(* ===== verification/TransportHistory.v ===== *)
(** * What one action does to the history of a group

    Every action of TransportSteps.v only extends the logs and the deliveries handed out; a group keeps
    its position and what was settled for it, or the delivery it holds in flight is settled and its
    position advances by one. *)

From Stdlib Require Import SpecFloat.
From S2P Require Import Prelude PyValue Errors StateMonad Contracts TransportModels Transport TransportInvariant.
From S2P Require Import TransportSteps TransportSafety.

Definition issued_ids (w : world) : list string := map (fun d => delivery_id (delivery_metadata d)) (w_issued w).

(** Where a delivery in flight comes from: it was in flight before, or is new. *)
Definition inflight_from (w w' : world) (t n : string) : Prop :=
  forall g' f, group_at (w_transport w') t n = Some g' -> group_inflight g' = Some f ->
    (exists g, group_at (w_transport w) t n = Some g /\ group_inflight g = Some f) \/
    inflight_delivery_id f ∉ issued_ids w.

Inductive group_step (w w' : world) (t n : string) : Prop :=
| group_kept :
    settled_of w' t n = settled_of w t n ->
    (forall g, group_at (w_transport w) t n = Some g -> exists g', group_at (w_transport w') t n = Some g' /\
       (w_forced w' = false -> group_cursor g' = group_cursor g)) ->
    inflight_from w w' t n -> group_step w w' t n
| group_settled g g' d f :
    settled_of w' t n = settled_of w t n ++ [d] -> d ∈ w_issued w ->
    delivery_topic (delivery_metadata d) = t -> delivery_consumer_group (delivery_metadata d) = n ->
    group_at (w_transport w) t n = Some g -> group_inflight g = Some f ->
    inflight_delivery_id f = delivery_id (delivery_metadata d) ->
    group_at (w_transport w') t n = Some g' -> group_cursor g' = (group_cursor g + 1)%Z -> group_inflight g' = None ->
    group_step w w' t n.

Record extends (w w' : world) : Prop := {
  ex_log : forall t, log_of w t `prefix_of` log_of w' t;
  ex_issued : w_issued w `prefix_of` w_issued w';
  ex_forced : w_forced w' = false -> w_forced w = false;
  ex_group : forall t n, group_step w w' t n
}.
(** ** Projected transitions *)

Definition transition_task (task : Task) (target : TaskStatus) (event : Event) : res Task :=
  if bool_decide (Task_status task = target) then Ok task
  else
    _ ← value_error_as (contract_error CONFLICT)
          (require_transition (Task_status task) target TASK_TRANSITIONS);
    Task_post_init
      (Task_set_status target (Task_set_updated_at (Event_occurred_at event)
        (Task_set_causation_id (Event_causation_id event)
          (Task_set_provenance (Some (event_provenance event)) task)))).

Definition transition_run (run : Run) (target : RunStatus) (event : Event) : res Run :=
  if bool_decide (Run_status run = target) then Ok run
  else
    _ ← value_error_as (contract_error CONFLICT)
          (require_transition (Run_status run) target RUN_TRANSITIONS);
    let occurred := Event_occurred_at event in
    let started_at :=
      if bool_decide (target = R_RUNNING) && bool_decide (Run_started_at run = None)
      then Some occurred else Run_started_at run in
    let finished_at :=
      if bool_decide (target ∈ [R_SUCCEEDED; R_FAILED; R_CANCELLED; R_TIMED_OUT])
      then Some occurred else Run_finished_at run in
    Run_post_init
      (Run_set_status target (Run_set_updated_at occurred
        (Run_set_causation_id (Event_causation_id event)
          (Run_set_provenance (Some (event_provenance event))
            (Run_set_started_at started_at (Run_set_finished_at finished_at run)))))).

(** ** [reduce_task] *)

(** The local variables of the loop. *)
Record TaskAcc := Build_TaskAcc {
  ta_task : option Task;
  ta_plan_ref : option string;
  ta_step_ids : list string;
  ta_run_ids : list string;
  ta_artifact_ids : list string;
  ta_result_ids : list string;
  ta_wait_reason : option string;
  ta_blocked : bool
}.
Definition task_acc0 : TaskAcc := Build_TaskAcc None None [] [] [] [] None false.

Definition ta_set_task (t : Task) (a : TaskAcc) : TaskAcc :=
  Build_TaskAcc (Some t) (ta_plan_ref a) (ta_step_ids a) (ta_run_ids a) (ta_artifact_ids a)
    (ta_result_ids a) (ta_wait_reason a) (ta_blocked a).
Definition ta_set_plan (p : string) (steps : list string) (a : TaskAcc) : TaskAcc :=
  Build_TaskAcc (ta_task a) (Some p) steps (ta_run_ids a) (ta_artifact_ids a) (ta_result_ids a)
    (ta_wait_reason a) (ta_blocked a).
Definition ta_set_runs (l : list string) (a : TaskAcc) : TaskAcc :=
  Build_TaskAcc (ta_task a) (ta_plan_ref a) (ta_step_ids a) l (ta_artifact_ids a) (ta_result_ids a)
    (ta_wait_reason a) (ta_blocked a).
Definition ta_set_artifacts (l : list string) (a : TaskAcc) : TaskAcc :=
  Build_TaskAcc (ta_task a) (ta_plan_ref a) (ta_step_ids a) (ta_run_ids a) l (ta_result_ids a)
    (ta_wait_reason a) (ta_blocked a).
Definition ta_set_results (l : list string) (a : TaskAcc) : TaskAcc :=
  Build_TaskAcc (ta_task a) (ta_plan_ref a) (ta_step_ids a) (ta_run_ids a) (ta_artifact_ids a) l
    (ta_wait_reason a) (ta_blocked a).
Definition ta_set_wait (r : option string) (b : bool) (a : TaskAcc) : TaskAcc :=
  Build_TaskAcc (ta_task a) (ta_plan_ref a) (ta_step_ids a) (ta_run_ids a) (ta_artifact_ids a)
    (ta_result_ids a) r b.

(** [if x not in xs: xs.append(x)] *)
Definition append_new (x : string) (l : list string) : list string := if in_strs x l then l else l ++ [x].

(** The branches of the loop body, for a task that exists, in the source's order. *)
Definition task_created (task_id : string) (event : Event) (a : TaskAcc) : res TaskAcc :=
  match ta_task a with
  | Some _ => Err (contract_error CONFLICT ("duplicate task creation: " +:+ task_id))
  | None =>
      owner_type ← string_field event "owner_type";
      owner_id ← string_field event "owner_id";
      title ← string_field event "title";
      objective ← string_field event "objective";
      let occurred := Event_occurred_at event in
      t ← Task_post_init
            (Build_Task title (Build_OwnerRef owner_type owner_id) task_id T_DRAFT None
               (Event_project_id event) objective (Some (Event_correlation_id event))
               (Event_causation_id event) occurred occurred SCHEMA_VERSION
               (Some (event_provenance event)) [] []);
      Ok (ta_set_task t a)
  end.

(** [{**task.metadata, **metadata_patch}], when there is a patch. *)
Definition updated_metadata (event : Event) (task : Task) : res dict :=
  match get "metadata" (Event_payload event) with
  | VNone => Ok (Task_metadata task)
  | VMap _ patch => Ok (dict_update (Task_metadata task) patch)
  | _ => Err (contract_error CONTRACT_VIOLATION "invalid task.updated metadata payload")
  end.

Definition updated_task (title objective : string) (metadata : dict) (event : Event) (task : Task) : Task :=
  Task_set_title title (Task_set_description objective (Task_set_metadata metadata
    (Task_set_updated_at (Event_occurred_at event)
      (Task_set_causation_id (Event_causation_id event)
        (Task_set_provenance (Some (event_provenance event)) task))))).

Definition task_updated (event : Event) (task : Task) (a : TaskAcc) : res TaskAcc :=
  let title := default (VStr (Task_title task)) (dict_get "title" (Event_payload event)) in
  let objective := default (VStr (Task_description task)) (dict_get "objective" (Event_payload event)) in
  match title, objective with
  | VStr title, VStr objective =>
      metadata ← updated_metadata event task;
      t ← Task_post_init (updated_task title objective metadata event task);
      Ok (ta_set_task t a)
  | _, _ => Err (contract_error CONTRACT_VIOLATION "invalid task.updated payload")
  end.

Definition task_project_reassigned (event : Event) (task : Task) (a : TaskAcc) : res TaskAcc :=
  source_project_id ← optional_string event "source_project_id";
  destination_project_id ← optional_string event "destination_project_id";
  _ ← require (bool_decide (source_project_id = Task_project_id task))
        (contract_error CONTRACT_VIOLATION
           "task.project_reassigned source does not match projected Task scope");
  _ ← require (bool_decide (Event_project_id event = source_project_id))
        (contract_error CONTRACT_VIOLATION
           "task.project_reassigned event must remain attributed to its source Project");
  _ ← value_error_as (fun _ => contract_error CONTRACT_VIOLATION
         "task.project_reassigned contains an invalid destination Project ID")
        (validate_optional_id destination_project_id "project");
  t ← Task_post_init
        (Task_set_project_id destination_project_id (Task_set_updated_at (Event_occurred_at event)
          (Task_set_causation_id (Event_causation_id event)
            (Task_set_provenance (Some (event_provenance event)) task))));
  Ok (ta_set_task t a).

Definition task_transitioned (event : Event) (target : TaskStatus) (task : Task) (a : TaskAcc) : res TaskAcc :=
  t ← transition_task task target event;
  if bool_decide (target = T_WAITING) then
    reason ← optional_string event "reason";
    Ok (ta_set_wait reason
          (truthy (default (VBool false) (dict_get "blocked" (Event_payload event)))) (ta_set_task t a))
  else Ok (ta_set_wait None false (ta_set_task t a)).

Definition plan_created (event : Event) (a : TaskAcc) : res TaskAcc :=
  plan_ref ← string_field event "plan_ref";
  match default (VSeq STuple []) (dict_get "step_refs" (Event_payload event)) with
  | VSeq _ raw_step_refs =>
      steps ← map_res (fun v =>
        match v with
        | VStr step_id =>
            value_error_as (fun _ => contract_error CONTRACT_VIOLATION
              "plan.created contains an invalid canonical Step ID") (validate_id step_id "step")
        | _ => Err (contract_error CONTRACT_VIOLATION
                      "plan.created step_refs must contain canonical Step IDs")
        end) raw_step_refs;
      Ok (ta_set_plan plan_ref steps a)
  | _ => Err (contract_error CONTRACT_VIOLATION "plan.created step_refs must be a sequence")
  end.

(** The tail of the body: run creation and attachments. *)
Definition task_attachments (task_id : string) (event : Event) (a : TaskAcc) : res TaskAcc :=
  created_here ← (if String.eqb (Event_event_type event) "run.created"
                  then s ← string_field event "task_id"; Ok (String.eqb s task_id)
                  else Ok false);
  if (created_here : bool) then Ok (ta_set_runs (append_new (Event_subject_id event) (ta_run_ids a)) a)
  else
    let belongs := String.eqb (Event_subject_id event) task_id ||
      (match get "task_id" (Event_payload event) with VStr s => String.eqb s task_id | _ => false end) in
    if String.eqb (Event_event_type event) "artifact.attached" && belongs then
      artifact_id ← string_field event "artifact_id";
      Ok (ta_set_artifacts (append_new artifact_id (ta_artifact_ids a)) a)
    else if String.eqb (Event_event_type event) "result.attached" && belongs then
      result_id ← string_field event "result_id";
      Ok (ta_set_results (append_new result_id (ta_result_ids a)) a)
    else Ok a.

Definition reduce_task_step (task_id : string) (a : TaskAcc) (event : Event) : res TaskAcc :=
  if negb (String.eqb (Event_correlation_id event) task_id) then
    Err (contract_error CONTRACT_VIOLATION
           ("event " +:+ Event_id event +:+ " is in the wrong task stream"))
  else
    let own := String.eqb (Event_subject_id event) task_id in
    if String.eqb (Event_event_type event) "task.created" && own then task_created task_id event a
    else
      match ta_task a with
      | None => Ok a
      | Some task =>
          if String.eqb (Event_event_type event) "task.updated" && own then task_updated event task a
          else if String.eqb (Event_event_type event) "task.project_reassigned" && own
          then task_project_reassigned event task a
          else
            match dict_get (Event_event_type event) TASK_EVENT_STATUS, own with
            | Some target, true => task_transitioned event target task a
            | _, _ =>
                if String.eqb (Event_event_type event) "plan.created" && own then plan_created event a
                else task_attachments task_id event a
            end
      end.

Definition reduce_task_acc (task_id : string) (events : list Event) : res TaskAcc :=
  fold_res (reduce_task_step task_id) task_acc0 events.

Definition reduce_task (events : list Event) (task_id : string) : res TaskState :=
  a ← reduce_task_acc task_id events;
  match ta_task a with
  | None => Err (contract_error NOT_FOUND ("task not found: " +:+ task_id))
  | Some task =>
      Ok (Build_TaskState task (Z.of_nat (length events)) (ta_plan_ref a) (ta_step_ids a) (ta_run_ids a)
            (ta_artifact_ids a) (ta_result_ids a) (ta_wait_reason a) (ta_blocked a))
  end.

(** ** [reduce_run] *)

Record RunAcc := Build_RunAcc {
  ra_run : option Run;
  ra_backend_ref : option string;
  ra_output : dict;
  ra_artifact_ids : list string;
  ra_result_ids : list string;
  ra_dispatch_attempts : Z;
  ra_recovery_required : bool;
  ra_recovery_reason : option string
}.
Definition run_acc0 : RunAcc := Build_RunAcc None None [] [] [] 0 false None.

Definition ra_set_run (r : Run) (a : RunAcc) : RunAcc :=
  Build_RunAcc (Some r) (ra_backend_ref a) (ra_output a) (ra_artifact_ids a) (ra_result_ids a)
    (ra_dispatch_attempts a) (ra_recovery_required a) (ra_recovery_reason a).
Definition ra_set_backend_ref (b : option string) (a : RunAcc) : RunAcc :=
  Build_RunAcc (ra_run a) b (ra_output a) (ra_artifact_ids a) (ra_result_ids a)
    (ra_dispatch_attempts a) (ra_recovery_required a) (ra_recovery_reason a).
Definition ra_set_output (o : dict) (a : RunAcc) : RunAcc :=
  Build_RunAcc (ra_run a) (ra_backend_ref a) o (ra_artifact_ids a) (ra_result_ids a)
    (ra_dispatch_attempts a) (ra_recovery_required a) (ra_recovery_reason a).
Definition ra_set_artifacts (l : list string) (a : RunAcc) : RunAcc :=
  Build_RunAcc (ra_run a) (ra_backend_ref a) (ra_output a) l (ra_result_ids a)
    (ra_dispatch_attempts a) (ra_recovery_required a) (ra_recovery_reason a).
Definition ra_set_results (l : list string) (a : RunAcc) : RunAcc :=
  Build_RunAcc (ra_run a) (ra_backend_ref a) (ra_output a) (ra_artifact_ids a) l
    (ra_dispatch_attempts a) (ra_recovery_required a) (ra_recovery_reason a).
Definition ra_set_dispatch (n : Z) (a : RunAcc) : RunAcc :=
  Build_RunAcc (ra_run a) (ra_backend_ref a) (ra_output a) (ra_artifact_ids a) (ra_result_ids a)
    n (ra_recovery_required a) (ra_recovery_reason a).
Definition ra_set_recovery (b : bool) (reason : option string) (a : RunAcc) : RunAcc :=
  Build_RunAcc (ra_run a) (ra_backend_ref a) (ra_output a) (ra_artifact_ids a) (ra_result_ids a)
    (ra_dispatch_attempts a) b reason.

Definition run_created (run_id : string) (event : Event) (a : RunAcc) : res RunAcc :=
  match ra_run a with
  | Some _ => Err (contract_error CONFLICT ("duplicate run creation: " +:+ run_id))
  | None =>
      owner_type ← string_field event "owner_type";
      owner_id ← string_field event "owner_id";
      let occurred := Event_occurred_at event in
      subject_type ← string_field event "subject_type";
      _ ← require (in_strs subject_type ["task"; "step"])
            (contract_error CONTRACT_VIOLATION "invalid run subject_type");
      subject_id ← string_field event "subject_id";
      attempt ← integer_field event "attempt";
      r ← Run_post_init
            (Build_Run subject_type subject_id (Build_OwnerRef owner_type owner_id)
               (Event_correlation_id event) run_id attempt R_QUEUED (Event_project_id event)
               (Event_causation_id event) None None occurred occurred None None SCHEMA_VERSION
               (Some (event_provenance event)) [] []);
      Ok (ra_set_run r a)
  end.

• WHAT THE EXERCISE ASKS:
From the material above, please return each line containing "Import".

• COMPLETED TASK:
From Stdlib Require Import SpecFloat.
From S2P Require Import Prelude PyValue Errors StateMonad Contracts TransportModels Transport TransportInvariant.
From S2P Require Import TransportSteps TransportSafety.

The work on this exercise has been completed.